TASK REQUIREMENTS ▸
Only one stretch of the records below should be repeated. It starts with the line containing "Lemma consoleread_copyout k" and goes on through the line containing "intros [Hr Hn", exactly as written.

GIVEN RECORDS ▸

......

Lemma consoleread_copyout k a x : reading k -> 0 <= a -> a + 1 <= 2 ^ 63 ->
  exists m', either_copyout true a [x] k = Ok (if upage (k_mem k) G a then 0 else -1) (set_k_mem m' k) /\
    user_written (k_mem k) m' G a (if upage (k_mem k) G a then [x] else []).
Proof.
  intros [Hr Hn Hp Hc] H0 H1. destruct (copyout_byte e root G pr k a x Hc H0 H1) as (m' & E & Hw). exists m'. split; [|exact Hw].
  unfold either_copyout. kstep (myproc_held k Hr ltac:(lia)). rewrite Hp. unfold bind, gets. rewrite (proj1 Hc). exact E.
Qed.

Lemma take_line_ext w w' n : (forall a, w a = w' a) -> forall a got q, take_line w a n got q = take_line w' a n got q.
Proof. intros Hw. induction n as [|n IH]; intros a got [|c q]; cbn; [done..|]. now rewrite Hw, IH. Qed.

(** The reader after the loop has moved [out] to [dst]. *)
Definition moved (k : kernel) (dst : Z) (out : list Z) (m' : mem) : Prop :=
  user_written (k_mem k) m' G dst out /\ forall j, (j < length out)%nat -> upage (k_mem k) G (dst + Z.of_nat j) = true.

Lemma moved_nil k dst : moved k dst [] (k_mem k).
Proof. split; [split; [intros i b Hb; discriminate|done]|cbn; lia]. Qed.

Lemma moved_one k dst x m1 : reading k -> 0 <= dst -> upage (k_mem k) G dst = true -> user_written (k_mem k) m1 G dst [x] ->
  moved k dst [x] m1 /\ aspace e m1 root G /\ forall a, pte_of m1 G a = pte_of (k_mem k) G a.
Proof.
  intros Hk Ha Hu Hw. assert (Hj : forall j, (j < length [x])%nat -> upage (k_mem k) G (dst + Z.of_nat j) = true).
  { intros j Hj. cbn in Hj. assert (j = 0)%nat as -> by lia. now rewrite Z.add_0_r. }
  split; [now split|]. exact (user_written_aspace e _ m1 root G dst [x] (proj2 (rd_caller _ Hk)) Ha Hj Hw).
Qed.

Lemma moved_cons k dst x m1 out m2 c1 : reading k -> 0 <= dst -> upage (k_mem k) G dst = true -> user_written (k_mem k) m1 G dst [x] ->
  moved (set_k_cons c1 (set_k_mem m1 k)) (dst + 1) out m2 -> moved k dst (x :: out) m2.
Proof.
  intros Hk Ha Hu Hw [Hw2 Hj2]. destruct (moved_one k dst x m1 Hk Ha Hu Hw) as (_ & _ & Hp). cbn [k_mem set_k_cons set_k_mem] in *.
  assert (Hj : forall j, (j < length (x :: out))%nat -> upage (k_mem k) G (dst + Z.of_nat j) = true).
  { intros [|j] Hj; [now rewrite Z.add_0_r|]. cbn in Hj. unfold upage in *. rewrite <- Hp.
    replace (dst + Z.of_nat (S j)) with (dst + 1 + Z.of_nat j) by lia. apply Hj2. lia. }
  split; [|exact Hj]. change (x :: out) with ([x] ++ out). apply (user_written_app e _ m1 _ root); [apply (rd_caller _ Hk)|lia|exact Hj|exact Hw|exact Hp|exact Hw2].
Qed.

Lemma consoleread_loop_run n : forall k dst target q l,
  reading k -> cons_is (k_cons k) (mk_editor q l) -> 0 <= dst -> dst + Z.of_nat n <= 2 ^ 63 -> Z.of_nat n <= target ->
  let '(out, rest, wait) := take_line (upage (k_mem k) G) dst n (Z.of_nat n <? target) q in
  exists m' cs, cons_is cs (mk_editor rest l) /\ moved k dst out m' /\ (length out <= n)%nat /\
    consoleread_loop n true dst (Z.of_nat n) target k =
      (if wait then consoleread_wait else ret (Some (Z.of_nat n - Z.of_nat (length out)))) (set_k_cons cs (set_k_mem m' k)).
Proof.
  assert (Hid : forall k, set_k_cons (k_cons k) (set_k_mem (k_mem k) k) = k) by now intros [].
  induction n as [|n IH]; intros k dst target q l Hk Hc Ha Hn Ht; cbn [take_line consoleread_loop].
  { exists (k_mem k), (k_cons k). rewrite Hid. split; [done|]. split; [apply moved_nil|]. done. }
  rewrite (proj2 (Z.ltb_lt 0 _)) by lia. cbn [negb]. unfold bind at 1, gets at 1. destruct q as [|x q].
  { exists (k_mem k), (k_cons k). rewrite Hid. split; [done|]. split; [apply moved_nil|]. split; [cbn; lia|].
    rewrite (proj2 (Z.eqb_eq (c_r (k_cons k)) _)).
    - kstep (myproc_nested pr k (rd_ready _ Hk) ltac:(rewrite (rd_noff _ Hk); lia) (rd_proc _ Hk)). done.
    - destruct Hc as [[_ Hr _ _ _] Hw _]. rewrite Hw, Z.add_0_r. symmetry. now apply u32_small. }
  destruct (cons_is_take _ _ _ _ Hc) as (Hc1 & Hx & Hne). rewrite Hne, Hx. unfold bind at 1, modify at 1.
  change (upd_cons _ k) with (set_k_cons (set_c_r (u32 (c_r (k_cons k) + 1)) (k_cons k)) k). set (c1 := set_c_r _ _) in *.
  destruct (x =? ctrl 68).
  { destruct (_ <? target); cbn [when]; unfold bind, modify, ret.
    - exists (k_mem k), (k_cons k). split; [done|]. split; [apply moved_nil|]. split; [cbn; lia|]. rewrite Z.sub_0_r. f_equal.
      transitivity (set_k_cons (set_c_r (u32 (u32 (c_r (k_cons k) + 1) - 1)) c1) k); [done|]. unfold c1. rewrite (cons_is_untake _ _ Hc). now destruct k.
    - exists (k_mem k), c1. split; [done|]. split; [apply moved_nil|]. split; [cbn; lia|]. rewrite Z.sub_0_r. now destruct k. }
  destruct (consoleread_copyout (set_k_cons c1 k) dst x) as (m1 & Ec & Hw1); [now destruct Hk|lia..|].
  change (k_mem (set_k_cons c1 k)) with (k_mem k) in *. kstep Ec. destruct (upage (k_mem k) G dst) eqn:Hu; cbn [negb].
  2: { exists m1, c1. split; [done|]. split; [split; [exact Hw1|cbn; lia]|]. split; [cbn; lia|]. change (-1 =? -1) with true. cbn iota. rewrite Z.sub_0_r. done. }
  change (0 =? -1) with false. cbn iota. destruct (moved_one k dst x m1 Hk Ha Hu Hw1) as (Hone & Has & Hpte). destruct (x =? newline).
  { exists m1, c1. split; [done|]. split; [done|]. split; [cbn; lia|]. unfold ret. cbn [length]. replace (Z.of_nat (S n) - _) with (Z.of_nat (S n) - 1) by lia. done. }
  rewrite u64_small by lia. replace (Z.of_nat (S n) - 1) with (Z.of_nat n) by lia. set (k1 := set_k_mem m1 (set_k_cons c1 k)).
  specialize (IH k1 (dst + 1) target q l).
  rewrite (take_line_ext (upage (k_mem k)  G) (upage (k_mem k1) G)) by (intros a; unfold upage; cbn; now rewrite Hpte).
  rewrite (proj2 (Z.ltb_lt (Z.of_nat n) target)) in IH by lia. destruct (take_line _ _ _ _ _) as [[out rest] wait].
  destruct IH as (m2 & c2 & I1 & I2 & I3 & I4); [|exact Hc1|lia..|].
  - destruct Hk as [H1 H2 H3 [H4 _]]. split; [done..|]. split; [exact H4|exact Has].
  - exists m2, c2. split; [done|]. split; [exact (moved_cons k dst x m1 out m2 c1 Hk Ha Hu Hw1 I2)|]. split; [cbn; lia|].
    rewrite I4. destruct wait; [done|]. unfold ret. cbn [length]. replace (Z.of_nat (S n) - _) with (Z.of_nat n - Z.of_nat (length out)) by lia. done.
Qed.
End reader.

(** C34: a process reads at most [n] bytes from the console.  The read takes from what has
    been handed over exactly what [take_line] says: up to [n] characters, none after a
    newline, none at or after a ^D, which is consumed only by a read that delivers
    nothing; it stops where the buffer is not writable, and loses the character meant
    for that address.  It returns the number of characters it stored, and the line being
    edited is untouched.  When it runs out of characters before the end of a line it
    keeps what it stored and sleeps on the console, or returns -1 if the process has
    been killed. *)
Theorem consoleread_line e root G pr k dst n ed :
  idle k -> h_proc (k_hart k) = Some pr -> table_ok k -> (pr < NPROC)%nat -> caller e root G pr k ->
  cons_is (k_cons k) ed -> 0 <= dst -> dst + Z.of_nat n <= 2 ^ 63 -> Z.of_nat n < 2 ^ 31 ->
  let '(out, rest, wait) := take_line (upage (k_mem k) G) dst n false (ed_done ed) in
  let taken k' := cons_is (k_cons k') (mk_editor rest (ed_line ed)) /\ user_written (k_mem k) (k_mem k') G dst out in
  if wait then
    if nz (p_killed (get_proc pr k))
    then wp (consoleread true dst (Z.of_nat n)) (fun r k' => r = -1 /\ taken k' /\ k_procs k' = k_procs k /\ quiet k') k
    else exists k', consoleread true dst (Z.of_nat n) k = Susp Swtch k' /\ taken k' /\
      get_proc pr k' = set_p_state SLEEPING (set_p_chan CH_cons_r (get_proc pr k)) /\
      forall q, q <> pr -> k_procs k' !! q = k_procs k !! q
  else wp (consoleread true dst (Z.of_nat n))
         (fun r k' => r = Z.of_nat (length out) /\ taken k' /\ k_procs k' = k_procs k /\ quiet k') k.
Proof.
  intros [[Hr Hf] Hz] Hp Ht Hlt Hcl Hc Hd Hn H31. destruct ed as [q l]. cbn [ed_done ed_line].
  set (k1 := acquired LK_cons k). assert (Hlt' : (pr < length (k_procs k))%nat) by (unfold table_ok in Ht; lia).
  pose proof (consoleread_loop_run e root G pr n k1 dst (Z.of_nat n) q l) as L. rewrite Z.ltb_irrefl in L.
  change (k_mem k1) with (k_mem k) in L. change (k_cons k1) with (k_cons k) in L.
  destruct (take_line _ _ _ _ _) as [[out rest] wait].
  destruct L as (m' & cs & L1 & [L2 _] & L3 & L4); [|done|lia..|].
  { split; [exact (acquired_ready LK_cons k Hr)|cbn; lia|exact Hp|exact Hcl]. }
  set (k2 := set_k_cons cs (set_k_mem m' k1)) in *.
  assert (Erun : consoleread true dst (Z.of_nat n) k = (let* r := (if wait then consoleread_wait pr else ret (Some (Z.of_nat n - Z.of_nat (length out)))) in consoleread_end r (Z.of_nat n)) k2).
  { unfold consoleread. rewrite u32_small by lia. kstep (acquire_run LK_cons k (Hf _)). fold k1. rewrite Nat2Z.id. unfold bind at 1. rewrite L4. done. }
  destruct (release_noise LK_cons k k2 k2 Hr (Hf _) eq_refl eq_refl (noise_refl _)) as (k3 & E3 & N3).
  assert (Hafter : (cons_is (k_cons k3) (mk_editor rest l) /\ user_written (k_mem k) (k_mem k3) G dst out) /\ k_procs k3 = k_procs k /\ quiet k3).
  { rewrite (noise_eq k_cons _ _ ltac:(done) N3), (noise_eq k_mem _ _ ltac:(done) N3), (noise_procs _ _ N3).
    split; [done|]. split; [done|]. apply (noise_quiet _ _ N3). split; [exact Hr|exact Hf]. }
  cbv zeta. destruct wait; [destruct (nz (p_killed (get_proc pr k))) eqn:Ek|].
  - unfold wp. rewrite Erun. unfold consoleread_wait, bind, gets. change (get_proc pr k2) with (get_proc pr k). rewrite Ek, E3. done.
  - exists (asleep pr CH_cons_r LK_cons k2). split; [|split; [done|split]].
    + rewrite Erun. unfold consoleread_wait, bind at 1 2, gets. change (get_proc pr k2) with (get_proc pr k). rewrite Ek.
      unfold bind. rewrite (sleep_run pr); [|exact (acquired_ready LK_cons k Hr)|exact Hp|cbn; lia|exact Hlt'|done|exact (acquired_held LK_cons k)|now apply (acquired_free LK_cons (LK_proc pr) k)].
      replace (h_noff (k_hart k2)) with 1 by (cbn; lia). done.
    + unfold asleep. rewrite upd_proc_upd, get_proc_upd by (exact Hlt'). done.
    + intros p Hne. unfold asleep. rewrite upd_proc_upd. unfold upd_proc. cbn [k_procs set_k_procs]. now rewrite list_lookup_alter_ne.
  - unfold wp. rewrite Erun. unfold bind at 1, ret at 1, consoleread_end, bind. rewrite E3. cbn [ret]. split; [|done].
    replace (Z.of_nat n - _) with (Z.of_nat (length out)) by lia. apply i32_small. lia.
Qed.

......

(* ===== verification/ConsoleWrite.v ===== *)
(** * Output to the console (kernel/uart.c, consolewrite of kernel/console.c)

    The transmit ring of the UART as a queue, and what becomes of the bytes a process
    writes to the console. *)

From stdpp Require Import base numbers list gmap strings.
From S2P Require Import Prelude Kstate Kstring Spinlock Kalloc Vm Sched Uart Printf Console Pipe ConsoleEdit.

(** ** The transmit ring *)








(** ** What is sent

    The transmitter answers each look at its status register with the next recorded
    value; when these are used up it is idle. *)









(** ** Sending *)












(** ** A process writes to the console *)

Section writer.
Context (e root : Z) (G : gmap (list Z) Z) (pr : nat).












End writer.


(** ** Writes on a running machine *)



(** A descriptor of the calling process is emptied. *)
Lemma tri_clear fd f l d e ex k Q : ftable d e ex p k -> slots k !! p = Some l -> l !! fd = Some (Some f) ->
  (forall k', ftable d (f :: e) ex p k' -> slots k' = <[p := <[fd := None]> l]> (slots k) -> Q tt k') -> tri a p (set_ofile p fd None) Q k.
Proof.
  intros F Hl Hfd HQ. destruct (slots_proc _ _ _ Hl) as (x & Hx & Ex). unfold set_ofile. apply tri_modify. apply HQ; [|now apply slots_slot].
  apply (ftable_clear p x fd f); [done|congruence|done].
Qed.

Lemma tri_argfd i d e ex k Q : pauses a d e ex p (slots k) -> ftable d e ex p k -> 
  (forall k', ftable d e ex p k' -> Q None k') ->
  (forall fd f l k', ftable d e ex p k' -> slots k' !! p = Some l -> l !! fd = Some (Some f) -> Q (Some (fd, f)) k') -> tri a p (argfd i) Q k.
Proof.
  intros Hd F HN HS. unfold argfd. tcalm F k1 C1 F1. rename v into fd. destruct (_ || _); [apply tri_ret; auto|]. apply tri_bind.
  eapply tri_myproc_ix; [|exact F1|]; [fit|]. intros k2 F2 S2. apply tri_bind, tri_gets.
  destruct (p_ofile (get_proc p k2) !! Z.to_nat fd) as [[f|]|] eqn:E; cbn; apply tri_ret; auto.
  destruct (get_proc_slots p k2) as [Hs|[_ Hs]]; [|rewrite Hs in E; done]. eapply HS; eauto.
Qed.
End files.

......

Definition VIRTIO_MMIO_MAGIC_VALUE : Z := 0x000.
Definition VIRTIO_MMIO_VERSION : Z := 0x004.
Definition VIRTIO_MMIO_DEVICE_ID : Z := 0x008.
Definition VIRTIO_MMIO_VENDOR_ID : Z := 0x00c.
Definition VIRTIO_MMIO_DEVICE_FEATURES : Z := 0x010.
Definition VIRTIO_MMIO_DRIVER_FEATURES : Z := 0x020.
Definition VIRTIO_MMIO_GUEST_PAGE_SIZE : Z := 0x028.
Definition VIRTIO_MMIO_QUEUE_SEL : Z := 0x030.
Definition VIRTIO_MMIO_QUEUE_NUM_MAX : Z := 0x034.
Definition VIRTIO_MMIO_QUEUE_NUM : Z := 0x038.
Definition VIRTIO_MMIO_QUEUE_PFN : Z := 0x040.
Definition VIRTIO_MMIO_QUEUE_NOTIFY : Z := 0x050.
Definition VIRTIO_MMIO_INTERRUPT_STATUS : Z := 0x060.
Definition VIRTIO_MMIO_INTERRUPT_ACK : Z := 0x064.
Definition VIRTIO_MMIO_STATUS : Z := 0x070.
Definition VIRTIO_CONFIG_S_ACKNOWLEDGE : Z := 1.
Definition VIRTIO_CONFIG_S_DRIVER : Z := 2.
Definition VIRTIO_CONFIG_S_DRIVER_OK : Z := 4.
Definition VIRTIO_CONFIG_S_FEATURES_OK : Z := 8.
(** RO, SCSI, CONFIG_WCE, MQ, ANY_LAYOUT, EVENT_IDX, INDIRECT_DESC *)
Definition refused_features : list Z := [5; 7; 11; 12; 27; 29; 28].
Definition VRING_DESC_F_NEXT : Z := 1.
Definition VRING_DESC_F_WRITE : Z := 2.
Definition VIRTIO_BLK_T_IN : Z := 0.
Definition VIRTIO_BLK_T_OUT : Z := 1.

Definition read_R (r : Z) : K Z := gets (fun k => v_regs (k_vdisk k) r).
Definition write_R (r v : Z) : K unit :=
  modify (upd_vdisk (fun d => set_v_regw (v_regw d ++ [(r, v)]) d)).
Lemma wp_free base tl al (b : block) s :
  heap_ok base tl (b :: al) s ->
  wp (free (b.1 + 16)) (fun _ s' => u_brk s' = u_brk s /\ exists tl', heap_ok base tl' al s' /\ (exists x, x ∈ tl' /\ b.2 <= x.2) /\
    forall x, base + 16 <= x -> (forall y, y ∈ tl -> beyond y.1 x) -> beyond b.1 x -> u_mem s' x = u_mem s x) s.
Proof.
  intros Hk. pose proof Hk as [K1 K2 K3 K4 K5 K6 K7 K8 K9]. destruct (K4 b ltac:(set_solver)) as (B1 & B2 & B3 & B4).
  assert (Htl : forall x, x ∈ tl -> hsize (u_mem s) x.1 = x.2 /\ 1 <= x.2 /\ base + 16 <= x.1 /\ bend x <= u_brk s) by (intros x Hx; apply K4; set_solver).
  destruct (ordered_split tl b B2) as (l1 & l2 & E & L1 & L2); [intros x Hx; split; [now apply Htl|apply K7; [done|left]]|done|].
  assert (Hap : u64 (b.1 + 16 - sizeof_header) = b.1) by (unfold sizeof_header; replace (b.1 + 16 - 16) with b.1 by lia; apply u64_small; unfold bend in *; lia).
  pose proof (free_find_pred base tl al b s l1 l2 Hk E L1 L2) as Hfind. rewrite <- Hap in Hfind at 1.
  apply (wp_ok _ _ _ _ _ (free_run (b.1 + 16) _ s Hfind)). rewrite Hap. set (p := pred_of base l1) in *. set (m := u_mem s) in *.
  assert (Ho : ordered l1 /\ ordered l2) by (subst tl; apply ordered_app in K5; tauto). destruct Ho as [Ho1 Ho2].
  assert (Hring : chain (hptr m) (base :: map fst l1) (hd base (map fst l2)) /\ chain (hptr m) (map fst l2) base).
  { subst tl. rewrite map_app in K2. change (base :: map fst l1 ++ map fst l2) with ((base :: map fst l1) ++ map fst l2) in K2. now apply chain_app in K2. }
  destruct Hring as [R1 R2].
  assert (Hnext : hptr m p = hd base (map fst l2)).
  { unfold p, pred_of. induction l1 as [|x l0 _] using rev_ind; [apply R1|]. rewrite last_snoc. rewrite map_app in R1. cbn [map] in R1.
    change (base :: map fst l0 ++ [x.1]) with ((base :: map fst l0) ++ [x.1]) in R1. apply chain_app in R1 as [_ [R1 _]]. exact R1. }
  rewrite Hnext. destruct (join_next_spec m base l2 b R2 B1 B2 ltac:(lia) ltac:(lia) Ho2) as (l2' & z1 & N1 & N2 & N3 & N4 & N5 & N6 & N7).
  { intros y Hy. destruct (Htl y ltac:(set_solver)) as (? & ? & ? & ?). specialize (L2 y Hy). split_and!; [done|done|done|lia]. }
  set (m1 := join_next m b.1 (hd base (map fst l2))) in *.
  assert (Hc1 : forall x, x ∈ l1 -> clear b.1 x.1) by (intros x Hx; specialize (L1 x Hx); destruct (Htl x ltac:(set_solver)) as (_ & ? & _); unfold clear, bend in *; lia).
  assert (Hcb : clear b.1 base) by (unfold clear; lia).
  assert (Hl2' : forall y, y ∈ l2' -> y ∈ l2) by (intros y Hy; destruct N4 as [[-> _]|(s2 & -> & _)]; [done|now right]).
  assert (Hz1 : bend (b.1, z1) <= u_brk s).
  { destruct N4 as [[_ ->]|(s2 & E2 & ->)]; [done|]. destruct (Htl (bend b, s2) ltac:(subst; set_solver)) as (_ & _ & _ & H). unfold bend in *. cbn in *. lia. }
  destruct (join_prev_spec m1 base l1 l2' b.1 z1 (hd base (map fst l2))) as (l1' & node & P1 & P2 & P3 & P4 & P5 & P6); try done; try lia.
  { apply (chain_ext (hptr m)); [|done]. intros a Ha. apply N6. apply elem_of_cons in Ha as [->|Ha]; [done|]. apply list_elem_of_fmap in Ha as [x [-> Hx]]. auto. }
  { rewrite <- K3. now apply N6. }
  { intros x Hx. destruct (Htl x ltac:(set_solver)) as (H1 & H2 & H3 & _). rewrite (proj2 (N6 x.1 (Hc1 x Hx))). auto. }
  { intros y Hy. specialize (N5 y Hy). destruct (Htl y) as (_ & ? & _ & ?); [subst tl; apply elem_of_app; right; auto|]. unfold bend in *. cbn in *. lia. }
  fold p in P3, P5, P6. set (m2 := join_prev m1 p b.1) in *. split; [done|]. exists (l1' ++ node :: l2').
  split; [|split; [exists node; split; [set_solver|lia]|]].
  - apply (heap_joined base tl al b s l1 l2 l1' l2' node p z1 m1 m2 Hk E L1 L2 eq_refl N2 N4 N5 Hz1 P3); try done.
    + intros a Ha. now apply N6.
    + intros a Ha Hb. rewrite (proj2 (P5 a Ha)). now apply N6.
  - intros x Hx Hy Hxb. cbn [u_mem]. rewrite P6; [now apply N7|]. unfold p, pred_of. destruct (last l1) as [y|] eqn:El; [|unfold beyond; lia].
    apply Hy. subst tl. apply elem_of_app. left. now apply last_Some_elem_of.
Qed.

......

TASK OUTPUT ▸
Lemma consoleread_copyout k a x : reading k -> 0 <= a -> a + 1 <= 2 ^ 63 ->
  exists m', either_copyout true a [x] k = Ok (if upage (k_mem k) G a then 0 else -1) (set_k_mem m' k) /\
    user_written (k_mem k) m' G a (if upage (k_mem k) G a then [x] else []).
Proof.
  intros [Hr Hn Hp Hc] H0 H1. destruct (copyout_byte e root G pr k a x Hc H0 H1) as (m' & E & Hw). exists m'. split; [|exact Hw].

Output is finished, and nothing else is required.